BEGIN ENTRIES SHOWN

Lemma run_leaves_no_transfer_pending_witness :
  db (StaleLedger.start [Sample.organization; Sample.verified; Sample.created])
    !! StaleLedger.key = Some StaleLedger.row.
Proof.
  apply (run_leaves_no_transfer_pending Sample.env Sample.always_writable
           (Some [Sample.page]) Sample.roster Sample.period false
           (StaleLedger.start [Sample.organization; Sample.verified; Sample.created])
           StaleLedger.key StaleLedger.row).
  - eexists. vm_compute. reflexivity.
  - vm_compute. reflexivity.
  - reflexivity.
Defined.

(** X14: a run never drops or rewrites the payment of a ledger row.
    Every row that is in the ledger before [payroll_process] is there
    afterwards under the same key, with the employee name, period,
    amount and creation time it had; and if every row is stored under
    the idempotency key of its own name, period and amount before the
    run, this is so afterwards. *)
Theorem run_keeps_the_rows_of_the_ledger (env : Qonto.environ)
    (writable : list N -> bool) (pdf : option (list (list N)))
    (csv_result : Payroll.ParseResult) (period : list N) (skip_transfers : bool)
    (w : world) :
  (forall k r,
     db w !! k = Some r ->
     exists r',
       db (snd (Payroll.payroll_process env writable pdf csv_result period
                  skip_transfers w)) !! k = Some r'
       /\ same_payment r r')
  /\ (ledger_keyed (db w) ->
      ledger_keyed
        (db (snd (Payroll.payroll_process env writable pdf csv_result period
                    skip_transfers w)))).
Proof.
  destruct (steps_ledger_payroll_process env writable pdf csv_result period skip_transfers w)
    as (Hrows & _ & Hkeyed).
  split; [exact Hrows|exact Hkeyed].
Qed.

(** ** Which page counts for an employee *)

Lemma match_page_names (text : list N) (emps1 emps2 : list Pdf.Employee) :
  Pdf.name <$> emps1 = Pdf.name <$> emps2 ->
  Pdf.match_page text emps1 = Pdf.match_page text emps2.
Proof.
  intros H. unfold Pdf.match_page. rewrite (best_match_names text emps1 emps2 0 0%Q None H).
  reflexivity.
Qed.

(** What one page does to the employee at position [i]: the employee
    that the page is matched to gets its index and its amount, every
    other employee is left as it is. *)
Lemma process_page_roster (writable : list N -> bool) (period : list N)
    (skip_save : list (list N)) (idx : nat) (text : list N)
    (emps emps1 : list Pdf.Employee) (res res1 : Pdf.ProcessingResult) (w w1 : world)
    (i : nat) (e : Pdf.Employee) :
  Pdf.process_page writable period skip_save idx text (emps, res) w
  = (inr (emps1, res1), w1) ->
  emps !! i = Some e ->
  exists e1,
    emps1 !! i = Some e1 /\ same_person e e1
    /\ match Pdf.match_page text emps with
       | inr (Some j) =>
           if Nat.eqb j i
           then Pdf.page_index e1 = Z.of_nat idx
                /\ Pdf.amount_cents e1 = Pdf._extract_amount text
           else e1 = e
       | _ => e1 = e
       end.
Proof.
  unfold Pdf.process_page. rewrite bind_unfold. unfold lift.
  destruct (Pdf.match_page text emps) as [ex|[j|]]; [discriminate| |].
  2:{ rewrite mret_unfold. intros H He. inversion H; subst. exists e.
      split; [exact He|]. split; [repeat split|reflexivity]. }
  cbv beta iota.
  destruct (emps !! j) as [emp|] eqn:Hj.
  2:{ rewrite mret_unfold. intros H He. inversion H; subst. exists e.
      split; [exact He|]. split; [repeat split|].
      destruct (Nat.eqb_spec j i) as [->|_]; [congruence|reflexivity]. }
  set (emp1 := Pdf.set_match idx (Pdf._extract_amount text) emp).
  assert (Hgo : forall x,
            same_person emp x ->
            Pdf.page_index x = Z.of_nat idx ->
            Pdf.amount_cents x = Pdf._extract_amount text ->
            forall emps', emps !! i = Some e ->
              (emps' = <[j:=x]> emps \/ emps' = <[j:=x]> (<[j:=emp1]> emps)) ->
              exists e1,
                emps' !! i = Some e1 /\ same_person e e1
                /\ (if Nat.eqb j i
                    then Pdf.page_index e1 = Z.of_nat idx
                         /\ Pdf.amount_cents e1 = Pdf._extract_amount text
                    else e1 = e)).
  { intros x Hx Hpi Ham emps' He Hemps'.
    assert (E : emps' = <[j:=x]> emps).
    { destruct Hemps' as [->| ->]; [reflexivity|apply list_insert_insert_eq]. }
    subst emps'.
    destruct (Nat.eqb_spec j i) as [->|Hne].
    - exists x. rewrite list_lookup_insert_eq by (eapply lookup_lt_Some; exact He).
      rewrite Hj in He. inversion He; subst e.
      split; [reflexivity|]. split; [exact Hx|]. split; assumption.
    - exists e. rewrite list_lookup_insert_ne by exact Hne.
      split; [exact He|]. split; [repeat split|reflexivity]. }
  assert (Hs1 : same_person emp emp1) by (repeat split).
  assert (Hs2 : same_person emp (Pdf.set_saved emp1)) by (repeat split).
  destruct (bool_decide _).
  { rewrite mret_unfold. intros H He. inversion H; subst.
    apply (Hgo emp1 Hs1 eq_refl eq_refl); [exact He|left; reflexivity]. }
  rewrite bind_unfold. unfold lift.
  destruct (Pdf._make_filename (Pdf.name emp) period) as [ex|file]; [discriminate|].
  cbv beta iota. destruct (writable _).
  - rewrite bind_unfold. unfold emit. cbv beta iota. rewrite mret_unfold.
    intros H He. inversion H; subst.
    apply (Hgo (Pdf.set_saved emp1) Hs2 eq_refl eq_refl); [exact He|right; reflexivity].
  - rewrite mret_unfold. intros H He. inversion H; subst.
    apply (Hgo emp1 Hs1 eq_refl eq_refl); [exact He|left; reflexivity].
Qed.

Lemma same_person_trans (e1 e2 e3 : Pdf.Employee) :
  same_person e1 e2 -> same_person e2 e3 -> same_person e1 e3.
Proof.
  intros (A1 & A2 & A3 & A4) (B1 & B2 & B3 & B4). repeat split; congruence.
Qed.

END ENTRIES SHOWN

» **ABOUT THIS TASK**
Within the data above, the lines from the one with "same_payment r r')" to the one with "destruct (steps_ledger_payroll_process env" must be repeated exactly; no other line belongs in the answer.

» **OUTPUT FOR THIS EXERCISE**
       /\ same_payment r r')
  /\ (ledger_keyed (db w) ->
      ledger_keyed
        (db (snd (Payroll.payroll_process env writable pdf csv_result period
                    skip_transfers w)))).
Proof.
  destruct (steps_ledger_payroll_process env writable pdf csv_result period skip_transfers w)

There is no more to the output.